*** Exercise data Section Begins ***

(* ===== verification/Interval.v ===== *)
(** * Intervals (common/types/interval_t.{h,cpp})

    An interval is a number of months, of days and of microseconds, each a signed
    machine integer.  The text parser [Interval::fromCString] is not modelled. *)

From S2P Require Import Prelude.

Definition MONTHS_PER_MILLENIUM : Z := 12000.
Definition MONTHS_PER_CENTURY : Z := 1200.
Definition MONTHS_PER_DECADE : Z := 120.
Definition MONTHS_PER_YEAR : Z := 12.
Definition MONTHS_PER_QUARTER : Z := 3.
Definition DAYS_PER_WEEK : Z := 7.
Definition DAYS_PER_MONTH : Z := 30.
Definition MSECS_PER_SEC : Z := 1000.
Definition SECS_PER_MINUTE : Z := 60.
Definition MINS_PER_HOUR : Z := 60.
Definition HOURS_PER_DAY : Z := 24.
Definition MICROS_PER_MSEC : Z := 1000.
Definition MICROS_PER_SEC : Z := MICROS_PER_MSEC * MSECS_PER_SEC.
Definition MICROS_PER_MINUTE : Z := MICROS_PER_SEC * SECS_PER_MINUTE.
Definition MICROS_PER_HOUR : Z := MICROS_PER_MINUTE * MINS_PER_HOUR.
Definition MICROS_PER_DAY : Z := MICROS_PER_HOUR * HOURS_PER_DAY.
Definition MICROS_PER_MONTH : Z := MICROS_PER_DAY * DAYS_PER_MONTH.
Definition NANOS_PER_MICRO : Z := 1000.

Inductive DatePartSpecifier : Type :=
  | YEAR | MONTH | DAY | DECADE | CENTURY | MILLENNIUM | QUARTER | MICROSECOND
  | MILLISECOND | SECOND | MINUTE | HOUR | WEEK.

#[export] Instance DatePartSpecifier_eq_dec : EqDecision DatePartSpecifier.
Proof. solve_decision. Defined.

Record interval_t : Type := mkInterval { months : Z; idays : Z; imicros : Z }.

#[export] Instance interval_eq_dec : EqDecision interval_t.
Proof. solve_decision. Defined.

(** The fields are an [int32_t], an [int32_t] and an [int64_t]. *)
Definition interval_wf (i : interval_t) : Prop :=
  in_s 32 (months i) ∧ in_s 32 (idays i) ∧ in_s 64 (imicros i).

(** ** Comparison *)

(** [normalizeIntervalEntries]: the input is a copy; the parameter's fields are
    assigned in place, the quotients are [int64_t]. *)
Definition normalizeIntervalEntries (input : interval_t) : Z * Z * Z :=
  let extra_months_d := Z.quot (idays input) DAYS_PER_MONTH in
  let extra_months_micros := Z.quot (imicros input) MICROS_PER_MONTH in
  let d := idays input - extra_months_d * DAYS_PER_MONTH in
  let us := imicros input - extra_months_micros * MICROS_PER_MONTH in
  let extra_days_micros := Z.quot us MICROS_PER_DAY in
  let us := us - extra_days_micros * MICROS_PER_DAY in
  (months input + extra_months_d + extra_months_micros, d + extra_days_micros, us).

Definition greaterThan (left right : interval_t) : bool :=
  let '(lMonths, lDays, lMicros) := normalizeIntervalEntries left in
  let '(rMonths, rDays, rMicros) := normalizeIntervalEntries right in
  if rMonths <? lMonths then true
  else if lMonths <? rMonths then false
  else if rDays <? lDays then true
  else if lDays <? rDays then false
  else rMicros <? lMicros.

Definition interval_eq (a b : interval_t) : bool :=
  (idays a =? idays b) && (months a =? months b) && (imicros a =? imicros b).
Definition interval_ne (a b : interval_t) : bool := negb (interval_eq a b).
Definition interval_gt (a b : interval_t) : bool := greaterThan a b.
Definition interval_le (a b : interval_t) : bool := negb (interval_gt a b).
Definition interval_ge (a b : interval_t) : bool := interval_gt a b || interval_eq a b.
Definition interval_lt (a b : interval_t) : bool := negb (interval_ge a b).

(** ** Arithmetic *)

Definition interval_add (a b : interval_t) : result interval_t :=
  m ← signed 32 (months a + months b);
  d ← signed 32 (idays a + idays b);
  us ← signed 64 (imicros a + imicros b);
  Ok (mkInterval m d us).

Definition interval_sub (a b : interval_t) : result interval_t :=
  m ← signed 32 (months a - months b);
  d ← signed 32 (idays a - idays b);
  us ← signed 64 (imicros a - imicros b);
  Ok (mkInterval m d us).

(** The negation the subtractions of the other types start with. *)
Definition interval_neg (a : interval_t) : result interval_t :=
  m ← signed 32 (- months a);
  d ← signed 32 (- idays a);
  us ← signed 64 (- imicros a);
  Ok (mkInterval m d us).

(** [operator/]: the divisor is a [uint64_t], so every dividend is converted to
    unsigned before the division, and the results back. *)
Definition interval_div (a : interval_t) (rhs : Z) : result interval_t :=
  if rhs =? 0 then UB
  else
    let monthsRemainder := swrap 32 (wrap 64 (months a) mod rhs) in
    let d := idays a + monthsRemainder * DAYS_PER_MONTH in
    let daysRemainder := swrap 32 (wrap 64 d mod rhs) in
    extra ← signed 64 (daysRemainder * MICROS_PER_DAY);
    us ← signed 64 (imicros a + extra);
    Ok (mkInterval (swrap 32 (wrap 64 (months a) / rhs))
                   (swrap 32 (wrap 64 d / rhs))
                   (swrap 64 (wrap 64 us / rhs))).

Definition getMicro (i : interval_t) : result Z :=
  m ← signed 64 (months i * MICROS_PER_MONTH);
  a ← signed 64 (imicros i + m);
  d ← signed 64 (idays i * MICROS_PER_DAY);
  signed 64 (a + d).

Definition getNanoseconds (i : interval_t) : result Z :=
  us ← getMicro i;
  signed 64 (us * NANOS_PER_MICRO).

Definition unreachable {A} : result A := throw InternalException "UNREACHABLE_CODE".

(** [getIntervalPart]: the result is an [int32_t]. *)
Definition microsecondPart (i : interval_t) : Z :=
  swrap 32 (Z.rem (imicros i) MICROS_PER_MINUTE).

Definition getIntervalPart (specifier : DatePartSpecifier) (i : interval_t) : result Z :=
  match specifier with
  | YEAR => Ok (Z.quot (months i) MONTHS_PER_YEAR)
  | MONTH => Ok (Z.rem (months i) MONTHS_PER_YEAR)
  | DAY => Ok (idays i)
  | DECADE => Ok (Z.quot (months i) MONTHS_PER_DECADE)
  | CENTURY => Ok (Z.quot (months i) MONTHS_PER_CENTURY)
  | MILLENNIUM => Ok (Z.quot (months i) MONTHS_PER_MILLENIUM)
  | QUARTER => Ok (Z.quot (Z.rem (months i) MONTHS_PER_YEAR) MONTHS_PER_QUARTER + 1)
  | MICROSECOND => Ok (microsecondPart i)
  | MILLISECOND => Ok (swrap 32 (Z.quot (microsecondPart i) MICROS_PER_MSEC))
  | SECOND => Ok (swrap 32 (Z.quot (microsecondPart i) MICROS_PER_SEC))
  | MINUTE => Ok (swrap 32 (Z.quot (Z.rem (imicros i) MICROS_PER_HOUR) MICROS_PER_MINUTE))
  | HOUR => Ok (swrap 32 (Z.quot (imicros i) MICROS_PER_HOUR))
  | WEEK => unreachable
  end.

(** ** Names of units; [toLower] (utf8proc) may throw on invalid UTF-8. *)
Section Names.
Context (toLower : string → result string).

Definition one_of (s : string) (names : list string) : bool := existsb (String.eqb s) names.

Definition unrecognized {A} (s : string) : result A :=
  throw ConversionException ("Unrecognized interval specifier string: " +:+ s +:+ ".").

Definition tryGetDatePartSpecifier (specifier : string) : result DatePartSpecifier :=
  specifier ← toLower specifier;
  if one_of specifier ["year"; "yr"; "y"; "years"; "yrs"] then Ok YEAR
  else if one_of specifier ["month"; "mon"; "months"; "mons"] then Ok MONTH
  else if one_of specifier ["day"; "days"; "d"; "dayofmonth"] then Ok DAY
  else if one_of specifier ["decade"; "dec"; "decades"; "decs"] then Ok DECADE
  else if one_of specifier ["century"; "cent"; "centuries"; "c"] then Ok CENTURY
  else if one_of specifier ["millennium"; "mil"; "millenniums"; "millennia"; "mils"; "millenium";
                            "milleniums"] then Ok MILLENNIUM
  else if one_of specifier ["microseconds"; "microsecond"; "us"; "usec"; "usecs"; "usecond";
                            "useconds"] then Ok MICROSECOND
  else if one_of specifier ["milliseconds"; "millisecond"; "ms"; "msec"; "msecs"; "msecond";
                            "mseconds"] then Ok MILLISECOND
  else if one_of specifier ["second"; "sec"; "seconds"; "secs"; "s"] then Ok SECOND
  else if one_of specifier ["minute"; "min"; "minutes"; "mins"; "m"] then Ok MINUTE
  else if one_of specifier ["hour"; "hr"; "hours"; "hrs"; "h"] then Ok HOUR
  else if one_of specifier ["week"; "weeks"; "w"; "weekofyear"] then Ok WEEK
  else if one_of specifier ["quarter"; "quarters"] then Ok QUARTER
  else unrecognized specifier.

(** [Interval::addition]: [number] is a [uint64_t], so the sums are unsigned and
    converted back to the width of the field. *)
Definition addition (i : interval_t) (number : Z) (specifierStr : string) : result interval_t :=
  s ← toLower specifierStr;
  let addMonths k := Ok (mkInterval (swrap 32 (months i + wrap 64 (number * k))) (idays i) (imicros i)) in
  let addDays := Ok (mkInterval (months i) (swrap 32 (idays i + number)) (imicros i)) in
  let addMicros k :=
    Ok (mkInterval (months i) (idays i) (swrap 64 (imicros i + wrap 64 (number * k)))) in
  if one_of s ["year"; "years"; "y"] then addMonths MONTHS_PER_YEAR
  else if one_of s ["month"; "months"; "mon"] then addMonths 1
  else if one_of s ["day"; "days"; "d"] then addDays
  else if one_of s ["hour"; "hours"; "h"] then addMicros MICROS_PER_HOUR
  else if one_of s ["minute"; "minutes"; "m"] then addMicros MICROS_PER_MINUTE
  else if one_of s ["second"; "seconds"; "s"] then addMicros MICROS_PER_SEC
  else if one_of s ["millisecond"; "milliseconds"; "ms"; "msec"] then addMicros MICROS_PER_MSEC
  else if one_of s ["microsecond"; "microseconds"; "us"] then addMicros 1
  else unrecognized s.

End Names.

(** * Properties of intervals

    [>] is a strict weak order that compares the total length on normalized intervals;
    [<] and [<=] are defined from it without regard to intervals that are different
    but of the same length.  Division of non-negative intervals divides the length. *)

(** The length in microseconds, months counted as 30 days. *)
Definition total (i : interval_t) : Z :=
  (months i * 30 + idays i) * 86400000000 + imicros i.

(** Days below a month and microseconds below a day. *)
Definition normalized (i : interval_t) : Prop :=
  0 ≤ idays i < 30 ∧ 0 ≤ imicros i < 86400000000.

Lemma normalize_normalized i :
  normalized i → normalizeIntervalEntries i = (months i, idays i, imicros i).
Proof.
  intros [Hd Hu]. unfold normalizeIntervalEntries.
  change DAYS_PER_MONTH with 30. change MICROS_PER_MONTH with 2592000000000.
  change MICROS_PER_DAY with 86400000000.
  rewrite (Z.quot_small (idays i)), (Z.quot_small (imicros i) 2592000000000) by lia.
  rewrite Z.mul_0_l, Z.sub_0_r. rewrite Z.quot_small by lia. f_equal; [f_equal|]; lia.
Qed.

*** Exercise data Section Ends ***

Problem description: What is needed is each line of the entries that contains the word "getMicro".

Solution to this exercise:
Definition getMicro (i : interval_t) : result Z :=
  us ← getMicro i;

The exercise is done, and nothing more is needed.